EXERCISE DATA:
(** * teamtgbot: task store, limit guard, wizard deadline step,
      status transitions and the reminder scheduler

    A shallow embedding of the parts of the bot that carry its task
    lifecycle: [database.py] (the SQLite repository), [config.py]
    (the subscription table), [utils/validators.py], the deadline step of
    [handlers/tasks.py], the status handlers of [handlers/callbacks.py]
    with [utils/notifications.py], and [scheduler/reminders.py].

    Conventions of the embedding.
    - A table is the list of its rows in rowid order; a query is a filter
      over that list.
    - A timestamp is the instant it denotes, as microseconds in [Z]. The
      program stores instants as ISO-8601 text produced by
      [datetime.isoformat()], whose text order is the order of the
      instants, so SQL comparisons of such columns are comparisons in [Z].
    - A Python dict is a [gmap] when only lookups matter and an
      association list when the iteration order is observable.
    - A call that may raise is given its outcome as an argument (or by an
      environment indexed by the call's ordinal), so that both the normal
      path and the [except] path of the source are present. *)

From Stdlib Require Import ZArith Ascii String List Bool Lia.
From stdpp Require Import base option list strings gmap pretty.
Import ListNotations.

#[local] Open Scope string_scope.
#[local] Open Scope list_scope.
#[local] Open Scope Z_scope.

(* ===================================================================== *)
(** ** Python values *)
(* ===================================================================== *)

(** The values held by the dicts the handlers pass around. *)
Inductive Value : Type :=
| VNone
| VBool (b : bool)
| VInt (z : Z)
| VStr (s : string)
| VTime (t : Z).

(** Python truthiness of an optional integer column: [None] and [0] are
    falsy. *)
Definition truthy (o : option Z) : bool :=
  match o with
  | Some z => negb (z =? 0)
  | None => false
  end.

(** Outcome of a statement sent to SQLite: it executes, or
    [sqlite3.Error] is raised. *)
Inductive SqlOutcome : Type := SqlOk | SqlError.

(** [timedelta(hours=h, minutes=m)] in microseconds. *)
Definition timedelta (hours minutes : Z) : Z :=
  (hours * 3600 + minutes * 60) * 1000000.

PROBLEM TO SOLVE: Find all lines in the records that hold the word "gmap". Copy them.

ANSWER TO THIS EXERCISE:
    - A Python dict is a [gmap] when only lookups matter and an
From stdpp Require Import base option list strings gmap pretty.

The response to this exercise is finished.